Listed entries:
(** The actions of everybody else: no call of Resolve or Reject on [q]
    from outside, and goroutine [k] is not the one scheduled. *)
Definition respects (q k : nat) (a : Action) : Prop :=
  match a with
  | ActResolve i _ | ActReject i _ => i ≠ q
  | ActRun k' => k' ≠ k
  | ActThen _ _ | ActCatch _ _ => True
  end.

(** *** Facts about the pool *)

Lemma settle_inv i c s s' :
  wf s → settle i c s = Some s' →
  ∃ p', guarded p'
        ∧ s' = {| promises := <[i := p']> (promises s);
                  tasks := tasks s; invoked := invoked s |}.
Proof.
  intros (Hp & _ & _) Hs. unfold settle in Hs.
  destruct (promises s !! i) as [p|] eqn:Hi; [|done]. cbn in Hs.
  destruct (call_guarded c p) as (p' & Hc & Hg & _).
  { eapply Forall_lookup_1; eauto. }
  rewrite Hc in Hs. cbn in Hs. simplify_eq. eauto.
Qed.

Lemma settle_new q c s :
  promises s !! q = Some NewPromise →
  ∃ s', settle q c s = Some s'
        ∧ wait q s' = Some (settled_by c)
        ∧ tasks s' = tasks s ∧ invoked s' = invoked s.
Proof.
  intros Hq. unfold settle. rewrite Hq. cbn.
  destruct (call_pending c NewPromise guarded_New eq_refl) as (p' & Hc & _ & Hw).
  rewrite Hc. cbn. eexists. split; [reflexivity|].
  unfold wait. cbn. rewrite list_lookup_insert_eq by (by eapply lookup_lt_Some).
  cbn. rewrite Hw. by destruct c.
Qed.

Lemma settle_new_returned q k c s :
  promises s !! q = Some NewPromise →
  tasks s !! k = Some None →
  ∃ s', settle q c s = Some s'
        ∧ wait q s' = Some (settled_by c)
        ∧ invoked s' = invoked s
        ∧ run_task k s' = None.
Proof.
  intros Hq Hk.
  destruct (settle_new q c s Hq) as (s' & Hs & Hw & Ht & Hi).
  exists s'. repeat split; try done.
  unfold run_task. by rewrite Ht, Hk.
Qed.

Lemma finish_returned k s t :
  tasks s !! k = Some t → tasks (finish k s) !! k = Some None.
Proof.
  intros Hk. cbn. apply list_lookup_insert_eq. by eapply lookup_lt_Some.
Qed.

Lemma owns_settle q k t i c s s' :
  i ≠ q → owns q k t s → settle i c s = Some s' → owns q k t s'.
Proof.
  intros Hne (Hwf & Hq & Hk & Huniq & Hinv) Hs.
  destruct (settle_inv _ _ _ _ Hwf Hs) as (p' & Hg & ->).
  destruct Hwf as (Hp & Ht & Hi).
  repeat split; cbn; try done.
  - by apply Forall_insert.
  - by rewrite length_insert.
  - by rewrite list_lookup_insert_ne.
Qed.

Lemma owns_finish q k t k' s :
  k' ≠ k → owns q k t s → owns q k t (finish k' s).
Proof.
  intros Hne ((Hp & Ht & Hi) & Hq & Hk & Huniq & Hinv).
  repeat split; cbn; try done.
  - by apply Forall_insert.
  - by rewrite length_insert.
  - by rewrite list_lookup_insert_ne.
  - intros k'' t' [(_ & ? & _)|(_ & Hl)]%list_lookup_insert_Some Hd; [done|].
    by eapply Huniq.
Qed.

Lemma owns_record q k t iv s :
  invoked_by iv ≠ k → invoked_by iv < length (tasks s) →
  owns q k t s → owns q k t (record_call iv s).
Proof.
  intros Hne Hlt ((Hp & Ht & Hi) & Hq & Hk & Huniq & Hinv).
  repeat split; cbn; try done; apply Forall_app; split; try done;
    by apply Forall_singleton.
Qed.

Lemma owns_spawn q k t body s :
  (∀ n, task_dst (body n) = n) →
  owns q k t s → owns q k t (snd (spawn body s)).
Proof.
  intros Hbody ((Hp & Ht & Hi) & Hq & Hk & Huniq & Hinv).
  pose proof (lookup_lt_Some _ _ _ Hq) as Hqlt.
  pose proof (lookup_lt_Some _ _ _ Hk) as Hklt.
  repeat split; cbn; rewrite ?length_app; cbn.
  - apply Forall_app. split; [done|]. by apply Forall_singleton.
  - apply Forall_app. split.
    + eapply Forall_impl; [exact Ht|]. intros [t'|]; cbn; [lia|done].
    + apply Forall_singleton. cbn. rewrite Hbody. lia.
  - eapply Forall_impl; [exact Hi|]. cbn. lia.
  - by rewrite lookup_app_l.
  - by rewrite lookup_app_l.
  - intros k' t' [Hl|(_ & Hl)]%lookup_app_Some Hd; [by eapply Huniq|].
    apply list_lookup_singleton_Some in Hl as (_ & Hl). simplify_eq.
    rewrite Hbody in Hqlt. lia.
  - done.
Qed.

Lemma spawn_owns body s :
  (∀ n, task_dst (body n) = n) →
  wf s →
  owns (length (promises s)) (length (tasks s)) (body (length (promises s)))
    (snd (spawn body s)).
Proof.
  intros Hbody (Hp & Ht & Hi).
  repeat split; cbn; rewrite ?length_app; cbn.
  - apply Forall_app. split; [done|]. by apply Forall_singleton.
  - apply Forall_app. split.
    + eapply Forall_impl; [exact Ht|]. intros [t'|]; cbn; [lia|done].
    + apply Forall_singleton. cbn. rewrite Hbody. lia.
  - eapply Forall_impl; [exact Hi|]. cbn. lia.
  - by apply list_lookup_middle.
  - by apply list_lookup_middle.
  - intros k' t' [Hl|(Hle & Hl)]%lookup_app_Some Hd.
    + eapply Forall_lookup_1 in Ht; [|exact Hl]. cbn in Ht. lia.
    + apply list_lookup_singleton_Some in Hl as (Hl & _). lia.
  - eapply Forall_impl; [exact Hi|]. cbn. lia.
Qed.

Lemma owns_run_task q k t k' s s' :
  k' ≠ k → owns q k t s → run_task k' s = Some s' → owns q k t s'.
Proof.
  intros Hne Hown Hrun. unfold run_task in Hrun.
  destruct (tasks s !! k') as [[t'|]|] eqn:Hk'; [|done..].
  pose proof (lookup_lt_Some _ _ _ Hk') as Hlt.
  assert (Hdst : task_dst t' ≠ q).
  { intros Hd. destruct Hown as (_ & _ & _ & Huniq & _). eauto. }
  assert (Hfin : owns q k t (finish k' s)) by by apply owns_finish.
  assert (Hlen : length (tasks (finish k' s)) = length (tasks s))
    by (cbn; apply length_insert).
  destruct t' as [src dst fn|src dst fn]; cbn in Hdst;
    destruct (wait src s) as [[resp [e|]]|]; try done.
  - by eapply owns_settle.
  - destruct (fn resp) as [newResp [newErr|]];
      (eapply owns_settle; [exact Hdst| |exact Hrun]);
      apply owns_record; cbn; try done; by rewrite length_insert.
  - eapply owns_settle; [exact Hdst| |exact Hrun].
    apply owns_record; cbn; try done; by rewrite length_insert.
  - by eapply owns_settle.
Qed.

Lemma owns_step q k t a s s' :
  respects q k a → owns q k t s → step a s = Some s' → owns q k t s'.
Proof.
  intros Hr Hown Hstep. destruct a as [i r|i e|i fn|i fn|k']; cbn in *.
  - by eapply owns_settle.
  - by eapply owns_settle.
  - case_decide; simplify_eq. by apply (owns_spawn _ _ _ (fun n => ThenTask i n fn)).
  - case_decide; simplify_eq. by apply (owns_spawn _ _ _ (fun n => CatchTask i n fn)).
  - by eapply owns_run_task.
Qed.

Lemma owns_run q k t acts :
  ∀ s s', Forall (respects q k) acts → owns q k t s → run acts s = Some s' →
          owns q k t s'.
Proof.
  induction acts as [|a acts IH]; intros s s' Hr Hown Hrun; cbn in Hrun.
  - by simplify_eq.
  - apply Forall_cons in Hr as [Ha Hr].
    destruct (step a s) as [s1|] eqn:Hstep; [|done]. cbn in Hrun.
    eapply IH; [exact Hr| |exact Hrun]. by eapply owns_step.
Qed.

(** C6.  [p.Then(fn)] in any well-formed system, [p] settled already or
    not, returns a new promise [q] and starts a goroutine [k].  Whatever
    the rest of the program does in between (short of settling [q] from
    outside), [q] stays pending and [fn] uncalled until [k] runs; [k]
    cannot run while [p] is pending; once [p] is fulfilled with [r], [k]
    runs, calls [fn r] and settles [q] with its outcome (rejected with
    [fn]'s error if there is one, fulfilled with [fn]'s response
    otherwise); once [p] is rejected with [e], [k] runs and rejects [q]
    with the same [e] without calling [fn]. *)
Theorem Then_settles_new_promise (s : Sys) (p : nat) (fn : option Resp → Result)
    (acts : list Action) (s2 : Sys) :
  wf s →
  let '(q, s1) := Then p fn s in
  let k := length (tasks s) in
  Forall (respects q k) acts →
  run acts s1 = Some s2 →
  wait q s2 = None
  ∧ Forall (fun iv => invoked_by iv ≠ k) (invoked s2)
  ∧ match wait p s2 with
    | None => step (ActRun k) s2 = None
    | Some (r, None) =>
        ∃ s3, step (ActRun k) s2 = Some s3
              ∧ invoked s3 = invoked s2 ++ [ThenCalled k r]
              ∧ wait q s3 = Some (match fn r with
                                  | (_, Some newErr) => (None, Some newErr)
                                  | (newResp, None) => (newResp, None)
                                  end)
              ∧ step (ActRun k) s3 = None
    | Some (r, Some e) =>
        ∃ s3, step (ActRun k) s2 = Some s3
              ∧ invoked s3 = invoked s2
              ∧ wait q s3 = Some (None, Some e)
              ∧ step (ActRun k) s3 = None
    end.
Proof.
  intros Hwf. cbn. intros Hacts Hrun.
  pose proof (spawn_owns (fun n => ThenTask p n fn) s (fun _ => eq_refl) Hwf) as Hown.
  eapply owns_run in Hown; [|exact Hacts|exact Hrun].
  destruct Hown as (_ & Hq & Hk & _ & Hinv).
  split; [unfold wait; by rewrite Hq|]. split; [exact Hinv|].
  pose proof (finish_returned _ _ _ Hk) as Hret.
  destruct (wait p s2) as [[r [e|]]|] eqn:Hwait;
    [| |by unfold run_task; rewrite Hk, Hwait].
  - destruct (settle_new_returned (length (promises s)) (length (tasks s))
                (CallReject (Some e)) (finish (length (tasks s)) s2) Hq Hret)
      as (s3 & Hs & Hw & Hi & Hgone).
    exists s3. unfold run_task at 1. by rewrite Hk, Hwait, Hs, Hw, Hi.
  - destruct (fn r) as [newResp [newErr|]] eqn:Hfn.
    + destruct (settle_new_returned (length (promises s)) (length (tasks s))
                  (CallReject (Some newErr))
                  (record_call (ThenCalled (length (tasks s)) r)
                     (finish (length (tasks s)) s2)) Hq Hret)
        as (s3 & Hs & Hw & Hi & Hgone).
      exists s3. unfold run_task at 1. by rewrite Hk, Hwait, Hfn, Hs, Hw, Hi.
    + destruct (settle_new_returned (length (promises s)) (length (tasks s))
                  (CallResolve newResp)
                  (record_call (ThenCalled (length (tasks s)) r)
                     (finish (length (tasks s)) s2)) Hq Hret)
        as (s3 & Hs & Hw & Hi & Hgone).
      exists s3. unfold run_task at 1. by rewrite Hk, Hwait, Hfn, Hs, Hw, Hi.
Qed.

Problem details:
Every line above that has the string "rejected" needs to be copied.

Answer for the task:
    runs, calls [fn r] and settles [q] with its outcome (rejected with
    otherwise); once [p] is rejected with [e], [k] runs and rejects [q]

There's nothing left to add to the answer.